— Work required —
In the entries below, find every line holding the string "NodeError" and collect it.

___

(** ** The scan *)

(** The leads that the row loop returns are leads of the row parser. *)
Lemma classifyRows_parsed (targetStatus : string) (inTargetSection : bool)
    (rows : list jsval) :
  Forall (fun l => exists text, parseLeadFromText (Str text) = Some l)
         (classifyRows targetStatus inTargetSection rows).
Proof.
  revert inTargetSection.
  induction rows as [|row rest IH]; intros inT; simpl; [constructor|].
  destruct row as [| |text]; try apply IH.
  destruct (isSectionHeader text).
  - destruct (targetSectionHeader targetStatus) as [header|]; [|apply IH].
    destruct (JS.includes header text); [apply IH|].
    destruct (inT && negb (targetStatus =? "all")%string); [constructor | apply IH].
  - destruct (negb inT); [apply IH|].
    destruct (parseLeadFromText (Str text)) as [lead|] eqn:E; [|apply IH].
    destruct (JS.truthy (contactName lead)); [|apply IH].
    constructor; [eauto | apply IH].
Qed.

Lemma parsed_noVigencia (text : jsval) (l : RawLead) :
  parseLeadFromText text = Some l -> noVigencia l.
Proof.
  intros H. destruct (parseLeadFromText_some _ _ H) as (n & a & _ & ->). reflexivity.
Qed.

(** A scan returns leads of the row parser or, when there is none, the
    leads of the fallback. *)
Lemma scrapeVisibleLeads_yield (W : Type) (br : Browser W) (Q : RawLead -> Prop) :
  (forall text l, parseLeadFromText (Str text) = Some l -> Q l) ->
  (forall w found w', llmLeads br w = (Ok found, w') -> Forall Q found) ->
  scansYield br Q.
Proof.
  intros Hparsed Hllm targetStatus w found w' H.
  unfold scrapeVisibleLeads, tryCatch in H.
  match type of H with
  | match ?body w with _ => _ end = _ => destruct (body w) as [[r|e] w1] eqn:Hbody
  end.
  - injection H as <- <-.
    do 4 bind_inv Hbody.
    match type of Hbody with
    | match ?leads with _ => _ end _ = _ =>
        assert (Hl : Forall Q leads)
          by (eapply Forall_impl; [|apply classifyRows_parsed];
              intros l [text Ht]; eapply Hparsed; exact Ht);
        destruct leads as [|l0 ls]
    end.
    + bind_inv Hbody. destruct a3 as [|l1 ls1].
      * unfold ret in Hbody. injection Hbody as <- _. constructor.
      * unfold ret in Hbody. injection Hbody as <- _. eapply Hllm. exact E3.
    + unfold ret in Hbody. now injection Hbody as <- _.
  - destruct e as [msg|msg]; simpl in H.
    + unfold throw in H. discriminate.
    + unfold ret in H. injection H as <- _. constructor.
Qed.

Lemma parseDate_or_null (rt : Runtime) (now : Z) (v : jsval) :
  parseDate rt now (JS.or v Null) = parseDate rt now v.
Proof.
  unfold JS.or. destruct (JS.truthy v) eqn:T; [reflexivity|].
  unfold parseDate. now rewrite T.
Qed.

(** The date of a lead without [vigencia] is the date of the time stamp
    that is stored for it. *)
Lemma stamp_of_built (rt : Runtime) (now : Z) (lead : RawLead) (s : StructuredLead) :
  noVigencia lead -> builtFrom lead s ->
  parseDate rt now (leadLastUpdated s) = parseDate rt now (leadDateStr lead).
Proof.
  intros Hv (_ & _ & Hs). rewrite Hs, parseDate_or_null.
  unfold leadDateStr, JS.or. unfold noVigencia in Hv. now rewrite Hv.
Qed.

Section CollectFacts.

Variable W : Type.
Variable rt : Runtime.
Variable br : Browser W.
Variable o : Options.

(** [scrapeLeadsUntilDate], taken apart: a valid cutoff, then the loop
    from the initial state. *)
Lemma scrapeLeadsUntilDate_inv (td : Date) (w w' : W) (r : option (list StructuredLead)) :
  scrapeLeadsUntilDate W rt br td o w = (Ok r, w') ->
  exists target w1 final,
    td = ValidDate target /\
    collect W rt br (Z.to_nat (maxScrolls o)) o target initialState w1 = (Ok final, w') /\
    r = option_map (fun st => JsMap.values (allLeads st)) final.
Proof.
  unfold scrapeLeadsUntilDate. destruct td as [target|]; [|discriminate].
  intros H. do 6 bind_inv H. unfold ret in H. injection H as <- <-.
  exists target, w4, a4. auto.
Qed.

(** [scrapeLeadsUntilDate] never runs out of fuel. *)
Lemma scrapeLeadsUntilDate_returns (td : Date) (w : W) :
  fst (scrapeLeadsUntilDate W rt br td o w) <> Ok None.
Proof.
  destruct (scrapeLeadsUntilDate W rt br td o w) as [[[r|]|e] w'] eqn:H;
    simpl; try discriminate.
  exfalso.
  destruct (scrapeLeadsUntilDate_inv _ _ _ _ H) as (target & w1 & final & _ & Hc & Hr).
  destruct final; [discriminate|].
  apply (collect_terminates W rt br o target (Z.to_nat (maxScrolls o)) initialState w1).
  - simpl. lia.
  - now rewrite Hc.
Qed.

Lemma scrapeLeadsUntilDate_invariant (Q : RawLead -> Prop) (P : StructuredLead -> Prop)
    (target : Z) (w w' : W) (result : list StructuredLead) :
  scansYield br Q ->
  holdsOfBuilt rt br o target Q P ->
  scrapeLeadsUntilDate W rt br (ValidDate target) o w = (Ok (Some result), w') ->
  Forall P result.
Proof.
  intros HQ HP H.
  destruct (scrapeLeadsUntilDate_inv _ _ _ _ H) as (t & w1 & final & Ht & Hc & Hr).
  injection Ht as <-.
  destruct final as [st|]; [|discriminate]. injection Hr as ->.
  apply (collect_invariant W rt br o target Q P _ _ _ _ _ HQ HP Hc). constructor.
Qed.

(** When the scan of a pass reaches the cutoff, the pass is the last. *)
Lemma collect_reached (target : Z) (fuel : nat) (st : LoopState) (store : Store) (w w' : W) :
  loopGuard o st = true ->
  JS.includes "/not_connected" (url br w) = false ->
  scanPass W rt br o target st w = (Ok (store, true), w') ->
  collect W rt br (S fuel) o target st w
    = (Ok (Some {| allLeads := store;
                   scrollCount := scrollCount st;
                   noNewLeadsCount := noNewLeadsCount st;
                   reachedTargetDate := true |}), w').
Proof.
  intros G U H. simpl. rewrite G.
  unfold pass, bind, checkSessionActive. rewrite U, H. reflexivity.
Qed.

(** A session found closed at the start of a pass ends the loop with the
    session error. *)
Lemma collect_session_closed (target : Z) (fuel : nat) (st : LoopState) (w : W) :
  loopGuard o st = true ->
  JS.includes "/not_connected" (url br w) = true ->
  collect W rt br (S fuel) o target st w
    = (Throw (SessionClosedError sessionClosedMessage), w).
Proof.
  intros G U. simpl. rewrite G.
  unfold pass, bind, checkSessionActive. now rewrite U.
Qed.

End CollectFacts.
(** * Driver topology runtime: [Node], [DriverComponent] and [DriverRunner]

    A shallow embedding of [src/devices/bin/driver_manager/driver_runner.cc].

    Objects live in a store indexed by their address: [Node]s in [heap],
    [DriverComponent]s in [drivers_].  A raw pointer is an address, [nullptr]
    and an empty [std::optional] are [None], a [std::weak_ptr] is an optional
    address which locks as long as the store still holds the object.  Member
    functions take the address of [this] and thread the store.  A function
    whose C++ behaviour is undefined on some input (null dereference,
    [erase(end())], a use of an invalidated iterator) returns [Undefined]
    there; recursion that C++ does not bound takes fuel.

    Outgoing FIDL calls and the unlinking steps of [Node::Remove] are recorded
    in [trace], in the order in which they happen.  Logging is not modelled.
    The store never frees an object by itself: destruction through the last
    [shared_ptr] is the environment's step [free_node]. *)

From Stdlib Require Import Ascii String.
From stdpp Require Import gmap strings list pretty.

Local Open Scope string_scope.
Local Open Scope list_scope.

(** ** Addresses, handles and status codes *)

Definition ptr := positive.      (* Node* *)
Definition cptr := positive.     (* DriverComponent* *)
Definition hptr := positive.     (* DriverHostComponent* *)
Definition channel := positive.  (* a channel end or a server binding on it *)
Definition koid := N.            (* zx_koid_t *)

(** [zx_status_t] is a signed integer.  The values are those of
    [<zircon/errors.h>], which is not among the sources. *)
Definition zx_status_t := Z.
Definition ZX_OK : zx_status_t := 0%Z.
Definition ZX_ERR_INVALID_ARGS : zx_status_t := (-10)%Z.
Definition ZX_ERR_UNAVAILABLE : zx_status_t := (-28)%Z.
Definition ZX_ERR_NEXT : zx_status_t := (-61)%Z.

(** [zx::status<T>] *)
Inductive status (A : Type) : Type :=
| ok (a : A)
| error (s : zx_status_t).
Arguments ok {A} a.
Arguments error {A} s.

Definition is_error {A} (r : status A) : bool :=
  match r with ok _ => false | error _ => true end.

(** [fdf::wire::NodeError], the members this file replies with. *)
Inductive NodeError :=
| kNodeRemoved
| kNameMissing
| kNameInvalid
| kNameAlreadyExists
| kOfferSourceNameMissing
| kOfferRefExists
| kSymbolNameMissing
| kSymbolAddressMissing
| kSymbolAlreadyExists.

Inductive Collection := kNone | kHost | kBoot | kPackage.

Global Instance Collection_eq_dec : EqDecision Collection.
Proof. solve_decision. Defined.
Lemma StronglySorted_lt_NoDup (l : list nat) : StronglySorted lt l -> NoDup l.
Proof.
  induction 1 as [|x l Hs IH Hx]; constructor; [|done].
  intros Hin. rewrite Forall_forall in Hx. specialize (Hx _ Hin). lia.
Qed.

(** Two strictly ascending lists with the same elements are the same list. *)
Lemma ascending_ext (l k : list nat) :
  StronglySorted lt l -> StronglySorted lt k ->
  (forall x, In x l <-> In x k) -> l = k.
Proof.
  intros Hl Hk Hiff.
  apply (StronglySorted_unique_strong lt); [intros; lia | done | done |].
  apply NoDup_Permutation; auto using StronglySorted_lt_NoDup.
  intros x. rewrite !list_elem_of_In. apply Hiff.
Qed.

End SortedFacts.

Section ExtractorTheorems.

Lemma extract_from_seq (data : buffer) (a n : nat) :
  match extract_from data (seq a n) with
  | Some s =>
      exists o, a <= o < a + n /\ s = window data o
                /\ window_matches s = true
                /\ forall o', a <= o' < o ->
                     window_matches (window data o') = false
  | None =>
      forall o, a <= o < a + n -> window_matches (window data o) = false
  end.
Proof.
  revert a. induction n as [|n IH]; intros a; cbn [seq extract_from].
  - intros o Ho. lia.
  - destruct (window_matches (window data a)) eqn:E.
    + exists a. repeat split; [lia | lia | done | intros o' Ho'; lia].
    + specialize (IH (S a)). destruct (extract_from data (seq (S a) n)).
      * destruct IH as (o & Ho & -> & Hm & Hlow). exists o.
        repeat split; [lia | lia | done |].
        intros o' Ho'. destruct (decide (o' = a)) as [->|]; [done|].
        apply Hlow. lia.
      * intros o Ho. destruct (decide (o = a)) as [->|]; [done|].
        apply IH. lia.
Qed.

(** The single-best extractor returns the window at the lowest matching
    offset, or nothing when no offset matches. *)
Lemma extractPeerBytes32_spec (data : buffer) :
  match extractPeerBytes32 data with
  | Some s =>
      exists o, o + 32 <= length data /\ s = window data o
                /\ window_matches s = true
                /\ forall o', o' < o ->
                     window_matches (window data o') = false
  | None =>
      forall o, o + 32 <= length data ->
                window_matches (window data o) = false
  end.
Proof.
  unfold extractPeerBytes32, offsets.
  pose proof (extract_from_seq data 0 (length data + 1 - 32)) as H.
  destruct (extract_from data _).
  - destruct H as (o & Ho & -> & Hm & Hlow). exists o.
    repeat split; [lia | done |]. intros o' Ho'. apply Hlow. lia.
  - intros o Ho. apply H. lia.
Qed.

Lemma in_extractAll (data : buffer) (c : candidate) :
  In c (extractAllEvmPeers data)
  <-> exists o, c = candidate_at data o /\ first_occurrence data o = true.
Proof.
  rewrite extractAllEvmPeers_spec, in_map_iff. split.
  - intros (o & <- & Hin%filter_In). exists o. split; [done | apply Hin].
  - intros (o & -> & Hfo). exists o. split; [done|].
    apply filter_In. split; [|done].
    apply offsets_spec, hit_in_range.
    unfold first_occurrence in Hfo. by apply andb_true_iff in Hfo as [? _].
Qed.

Lemma first_occurrence_lowest (data : buffer) (o o' : nat) :
  first_occurrence data o = true -> o' < o -> hit data o' = true ->
  drop 12 (window data o') <> drop 12 (window data o).
Proof.
  intros Hfo Hlt Hh Heq. unfold first_occurrence in Hfo.
  apply andb_true_iff in Hfo as [_ Hno]. apply negb_true_iff in Hno.
  assert (existsb (fun o' => hit data o' && same_evm data o o') (seq 0 o)
          = true) as E; [|congruence].
  apply existsb_exists. exists o'. split; [apply in_seq; lia|].
  rewrite Hh. by apply same_evm_spec.
Qed.

Lemma extractAll_ascending (data : buffer) :
  StronglySorted lt (map off (extractAllEvmPeers data)).
Proof.
  rewrite extractAllEvmPeers_spec, map_map. cbn [off candidate_at].
  rewrite map_id. apply StronglySorted_filter, StronglySorted_lt_seq.
Qed.

Lemma extractAll_evm_distinct (data : buffer) (c c' : candidate) :
  In c (extractAllEvmPeers data) -> In c' (extractAllEvmPeers data) ->
  evm c = evm c' -> c = c'.
Proof.
  intros (o & -> & Ho)%in_extractAll (o' & -> & Ho')%in_extractAll E.
  cbn [evm candidate_at] in E. apply bytes32ToEvm_inj in E.
  assert (hit data o = true /\ hit data o' = true) as [Hh Hh'].
  { unfold first_occurrence in Ho, Ho'.
    apply andb_true_iff in Ho as [? _]. by apply andb_true_iff in Ho' as [? _]. }
  destruct (lt_eq_lt_dec o o') as [[Hlt | ->] | Hlt]; [|done|].
  - by destruct (first_occurrence_lowest data o' o Ho' Hlt Hh).
  - by destruct (first_occurrence_lowest data o o' Ho Hlt Hh').
Qed.

End ExtractorTheorems.

Section ExtractorClaims.
Import Sample.

Lemma window_middle (pre post : buffer) :
  window (pre ++ zeros 32 ++ post) (length pre) = zeros 32.
Proof.
  unfold window, subarray.
  replace (length pre + 32 - length pre) with (length (zeros 32))
    by (unfold zeros; rewrite repeat_length; lia).
  by rewrite drop_app_length, take_app_length.
Qed.

(** C4. Soundness of the extraction predicate: a window of 32 zero bytes
    never yields a candidate, wherever it lies in a buffer, and a buffer
    that is one 32-byte window whose only non-zero byte is the last one
    yields exactly one candidate (in both extraction modes). *)
Theorem extraction_predicate_sound (pre post : buffer) (b : byte)
    (Hb : b <> x00) :
  looksLikeBytes32EvmAddress (zeros 32) = false
  /\ window_matches (zeros 32) = false
  /\ Forall (fun c => off c <> length pre)
       (extractAllEvmPeers (pre ++ zeros 32 ++ post))
  /\ extractPeerBytes32 (pre ++ zeros 32 ++ post) <> Some (zeros 32)
  /\ extractAllEvmPeers (zeros 31 ++ [b])
     = [candidate_at (zeros 31 ++ [b]) 0]
  /\ extractPeerBytes32 (zeros 31 ++ [b]) = Some (zeros 31 ++ [b]).
Proof.
  split; [reflexivity|]. split; [reflexivity|]. split; [|split].
  - apply Forall_forall. intros c Hc%list_elem_of_In%in_extractAll.
    destruct Hc as (o & -> & Hfo). cbn [off candidate_at]. intros ->.
    unfold first_occurrence, hit in Hfo. rewrite window_middle in Hfo.
    discriminate.
  - pose proof (extractPeerBytes32_spec (pre ++ zeros 32 ++ post)) as H.
    intros E. rewrite E in H. destruct H as (_ & _ & _ & Hm & _).
    discriminate.
  - destruct b; try (exfalso; apply Hb; reflexivity);
      split; vm_compute; reflexivity.
Qed.

Lemma extraction_predicate_sound_witness :
  x01 <> x00
  /\ extractAllEvmPeers (zeros 31 ++ [x01])
     = [candidate_at (zeros 31 ++ [x01]) 0]
  /\ Forall (fun c => off c <> 1)
       (extractAllEvmPeers ([xff] ++ zeros 32 ++ [xff])).
Proof.
  assert (x01 <> x00) as H by discriminate.
  split; [exact H|].
  pose proof (extraction_predicate_sound [xff] [xff] x01 H) as T.
  split; [apply T | apply T].
Defined.
(* ===== verification/_CoqProject ===== *)
-Q . S2P
Prelude.v
Protos.v
Codecs.v
BlockCutter.v
Support.v
Blocks.v
BlockWriter.v
BlockWriterProps.v
BlockWriterDemo.v
ChainSupport.v
AppMsg.v
AppMsgFacts.v
AppMsgProps.v
AppMsgSpec.v
AppMsgDemo.v
HcsChain.v
HcsMessages.v
HcsConsenter.v
HcsAgreement.v
HcsInvariant.v
HcsRuns.v
HcsRecovery.v
TimeToCut.v
HcsDemo.v
GoLib.v
ConfigProtos.v
Cauthdsl.v
PolicyManager.v
PolicyProps.v
PolicyConvert.v
PolicyDemo.v
ConfigTx.v
ConfigTree.v
ConfigTxProps.v
ConfigTxAuth.v
ConfigTxDemo.v
Capabilities.v
ChannelConfig.v
ChannelConfigProps.v
MsgProcessor.v
MsgProcessorProps.v
Maintenance.v
ChannelCreation.v
ChannelDemo.v
SystemDemo.v
Configtxlator.v
ConfigtxlatorProps.v
Broadcast.v
ClientDemo.v
Varint.v
BlockSerialization.v
Disk.v
LevelDB.v
BlockIndex.v
BlockStream.v
BlockfileMgr.v
BlockLayout.v
BlockStore.v
BlockStoreFacts.v
BlockStoreReads.v
BlockStoreOpen.v
BlockStoreAdd.v
BlockStoreProps.v
BlockStoreKeys.v
BlockStoreQueries.v
BlockStoreTxIDs.v
BlockItr.v
BlockRollback.v
BlockRollbackProps.v
BlockStoreDemo.v
StateDB.v
RangeQuery.v
RangeQueryProps.v
Validation.v
ValidationProps.v
StateLevelDB.v
Simulator.v
SimulatorProps.v
Serializable.v
ValidationDemo.v
(* ===== verification/Prelude.v ===== *)
(** * Pluggable HCS: a verification of the ordering service and of the ledger

    The program is a fork of Hyperledger Fabric whose orderers agree on the
    order of transactions through a topic of the Hedera Consensus Service
    (HCS). This library models the path of a transaction through it, from the
    chaincode that is simulated to the state it leaves, as executable
    functions, and proves what each part promises to the next.

    ** The parts and the files that model them

    Paths are below [src/]. A file named [XProps], [XFacts] or [XSpec] holds
    lemmas and theorems on [X]; a file named [XDemo] holds concrete instances
    with which the hypotheses of the theorems are met.

    - Vocabulary: this file, [Protos] and [ConfigProtos] (the protobuf
      messages), [Codecs] (a concrete codec), [GoLib] (package [strings], loops
      over maps, fallible calls), [Support] (the interfaces between the parts
      of the orderer).
    - A client's message: [Broadcast] models
      [orderer/common/broadcast/broadcast.go] and the look-up of channels in
      [multichannel/registrar.go]; [MsgProcessor], [Maintenance] and
      [ChannelCreation] model [orderer/common/msgprocessor], the filters and
      the processors of standard and system channels.
    - Consensus over HCS, [orderer/consensus/hcs]: [AppMsg] is
      [app_msg_processor.go] (signing, splitting and reassembling messages,
      with the shared chunk holders in a heap); [HcsChain] and [HcsMessages]
      are the sending and receiving sides of [chain.go], in a state monad over
      a [node]; [TimeToCut] is its timer goroutine; [HcsConsenter] is
      [consenter.go].
    - Blocks: [BlockCutter] is [orderer/common/blockcutter]; [Blocks] is
      [protoutil/blockutils.go]; [BlockWriter] is
      [multichannel/blockwriter.go], whose goroutine is a step relation;
      [ChainSupport] puts cutter, writer and configuration together as the
      interface that the consensus plug-in uses.
    - Configuration: [Cauthdsl] is [common/cauthdsl] (signature policies),
      [PolicyManager] and [PolicyConvert] are [common/policies], [ConfigTx] is
      [common/configtx], [Capabilities] is [common/capabilities],
      [ChannelConfig] is [common/channelconfig], [Configtxlator] is
      [internal/configtxlator/update].
    - The block store, [common/ledger/blkstorage]: [Varint] and
      [BlockSerialization] (encodings), [Disk] and [LevelDB] (files and
      databases that fail), [BlockIndex], [BlockStream], [BlockfileMgr]
      (index, readers, manager), [BlockItr] (iterators), [BlockRollback]
      (rollback and reset). [BlockLayout] and [BlockStore] say which chain a
      disk holds.
    - The state, [core/ledger/kvledger/txmgmt]: [StateDB] (versions and update
      batches), [StateLevelDB] (the database and the commit of a block),
      [RangeQuery] and [Validation] (the multi-version check of the
      transactions of a block), [Simulator] (the simulation that produces
      read-write sets).

    State is passed explicitly. A call that may fail or panic has type
    [outcome (res A)]. Integers are [Z] with their width written out by [u32],
    [u64], [i32] and [i64]. A byte slice whose nil-ness is observed is an
    [nbytes]. Maps are [gmap]s; a loop over a Go map visits the keys in the
    order of [map_to_list], one of the orders Go may choose ([range] of
    [GoLib]).

    ** What the theorems show

    - Consensus. Orderers that consume the same topic write the same blocks
      ([orderers_agree]); the blocks hold exactly the accepted messages in the
      order of the topic ([run_outputs], [run_invariant], [OrderedAll_greedy],
      [batch_bounds]); a restarted orderer agrees with one that kept running
      ([restart_agrees]), with the exception of [overflow_restart_panics];
      large messages survive splitting and interleaving
      ([split_reassemble_interleaved], [Reassemble_refines]); pending messages
      are timed and asked for ([pending_timed]); success is reported only for submitted
      messages ([broadcast_success_submitted]); the concurrent block writer is
      equivalent to a sequential one ([commit_interleavings]); block hashes
      commit to the headers and, up to the boundaries between transactions,
      to the data of the chain ([hash_chain_commits]).
    - Configuration. Only authorised changes are accepted
      ([update_authorized], [channel_creation_authorized],
      [signature_policy_sound], [implicit_meta_exact], [migration_safe],
      [msp_ids_unambiguous]); what is accepted can be committed
      ([accepted_config_commits]); computed updates do what they are computed
      for ([computed_update_exact], [config_roundtrip],
      [recurseConfigMap_terminates]).
    - Storage. No acknowledged block is lost over any history of openings,
      additions, errors and power failures in which the last file was
      truncated before blocks were added ([acknowledged_kept],
      [add_durable], [store_reopens]); queries and iterators answer from the
      chain ([query_by_txID], [iterator_exact]); rollback and reset remove
      what they should, and a reset can be repeated after faults
      ([rollback_safe], [reset_safe]); handles of one
      database do not interfere ([handle_private]).
    - State. Validating a block is running its transactions one after the
      other ([block_serial]); range queries are validated exactly
      ([range_query_exact]); the database implements a map from keys to
      versioned values ([leveldb_map]); a ledger of validated blocks holds the
      result of executing its valid chaincodes serially ([serializable],
      [ledger_well_formed]); a transaction simulated on the current state is
      valid ([fresh_valid]); the writes of a valid transaction make the
      validation panic exactly if they set only the metadata of a key that the
      block deleted ([metadata_after_delete]).

    ** Fuel

    Loops that are not structural take fuel: the expiry loop of [AppMsg] the
    number of holders, [recurseConfigMap] the size of the map, the block
    stream the number of files, the scans of a file its length, the combined
    iterator and the comparison of results the number of entries of the
    database and of the batch, the Merkle tree the number of its levels.
    Running out is an error or a panic, and the theorems on these functions
    give their results; where it is not, in the expiry loop and in the Merkle
    tree, the lemmas [expireByTimestamp_complete] and [updateLoop_grow] show
    that the loop ended by its own condition.

    ** What is assumed

    - Code outside [src/] and cryptography are arguments: SHA-256, signing,
      the identities of a membership service, the protobuf codec (with its
      round trip), [time.ParseDuration], the Hedera network. The theorems
      that need more than totality of a hash name the collision they exclude.
    - Disk: writes reach it in order; a write followed by a sync has reached
      it; a failed write to a database has no effect; directory entries are
      durable; reads do not fail; removing or truncating a file is atomic.
      An opening goes on if truncating the last file fails; [acknowledged_kept]
      leaves out adding blocks after that. Callers of [addBlock] stop on an error, as the committer does by
      panicking. Reading through an iterator and adding a block alternate.
    - State: the database takes all keys and values, as the LevelDB one does.
      A commit is modelled as its two writes, and a crash between the two
      leaves a state that can be used; [serializable] speaks of histories of
      completed commits. Chaincodes are simulated between commits, which the
      commit lock ensures. Namespaces are without zero bytes and without the
      separator of private data, as the names of chaincodes are. Chaincodes do
      not write empty keys, which their library rejects, nor empty values,
      which reach the simulator as deletions.

    ** What is not modelled

    - Metrics, logging, the gRPC services and their streams, and reading
      local configuration: input and output only.
    - The other consensus plug-ins (etcdraft, kafka, solo, inactive), the
      follower chain, the cluster communication, onboarding and channel
      participation of the orderer: they are not on the path through HCS.
    - Cryptography: [msp], [bccsp] and [idemix] are called through the
      interface of identities.
    - Of the peer: private data in clear, its store and its reconciliation,
      CouchDB, the history database, snapshots, the lifecycle of chaincodes,
      the launching of containers, gossip, discovery, endorsement. Of the
      state: pagination, rich queries, and simulation on private data.
    - Command-line tools other than the computation of updates, and
      generated protobuf code, for which the codec stands.

    ** This file

    Bytes, machine integers, Go errors and panics, time, hexadecimal text and
    protobuf codecs, with the lemmas and tactics every component uses. *)

From stdpp Require Import gmap strings list pretty sorting.
From Stdlib Require Import Strings.Byte Ascii String ZArith Lia.
From stdpp Require Import list.
Lemma expireLoop_spec n now p m c m' c' p' :
  proc_wf p → (length (holderListByAge p) <= n)%nat →
  expireLoop n now p m c = (m', c', p') →
  ∃ dead, holderListByAge p = dead ++ holderListByAge p' ∧ without p p' dead ∧
    Forall (is_expired p now) dead ∧
    (∀ r, head (holderListByAge p') = Some r → ¬ is_expired p now r) ∧
    m' = m + Z.of_nat (length dead) ∧ c' = c + receivedBy p dead.
Proof.
  revert p m c. induction n as [|n IH]; intros p m c Hwf Hn; simpl.
  { intros [= <- <- <-]. exists []. destruct (holderListByAge p) eqn:E; [|simpl in *; lia].
    split_and!; try done; [by apply without_nil|simpl; lia..]. }
  destruct (holderListByAge p) as [|r l] eqn:El.
  { intros [= <- <- <-]. exists []. rewrite El.
    split_and!; try done; [by apply without_nil|simpl; lia..]. }
  assert (Hin : r ∈ holderListByAge p) by (rewrite El; left).
  destruct (pw_list _ Hwf _ Hin) as (h & Hr & Hk). rewrite Hr.
  destruct (_ >=? _) eqn:C; zbool.
  - intros H. assert (Hl : holderListByAge (removeHolder r true p) = l).
    { rewrite (removeHolder_eq true p (h_key h) r h) by done. simpl. rewrite El.
      apply list_Remove_cons. rewrite <- El. apply (pw_nodup _ Hwf). }
    assert (heap (removeHolder r true p) = heap p ∧
                 reassembleTimeout (removeHolder r true p) = reassembleTimeout p) as [Hh Ht].
    { by rewrite (removeHolder_eq true p (h_key h) r h). }
    apply IH in H as (dead & H1 & H2 & H3 & H4 & H5 & H6);
      [|eauto with hcs|rewrite Hl; simpl in *; lia].
    exists (r :: dead). unfold is_expired in *. rewrite Hh, Ht in *. split_and!.
    + rewrite <- Hl, H1. done.
    + by eapply without_remove.
    + constructor; [eauto|done].
    + done.
    + simpl. lia.
    + simpl. rewrite Hr, H6. enough (receivedBy (removeHolder r true p) dead = receivedBy p dead) by lia.
      clear -Hh. induction dead; simpl; rewrite ?Hh; congruence.
  - intros [= <- <- <-]. exists []. rewrite El. split_and!; try done; [by apply without_nil| |simpl; lia..].
    intros r' [= <-] (h' & ? & ?). simplify_eq. lia.
Qed.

___

— Exercise output —
(** [fdf::wire::NodeError], the members this file replies with. *)
Inductive NodeError :=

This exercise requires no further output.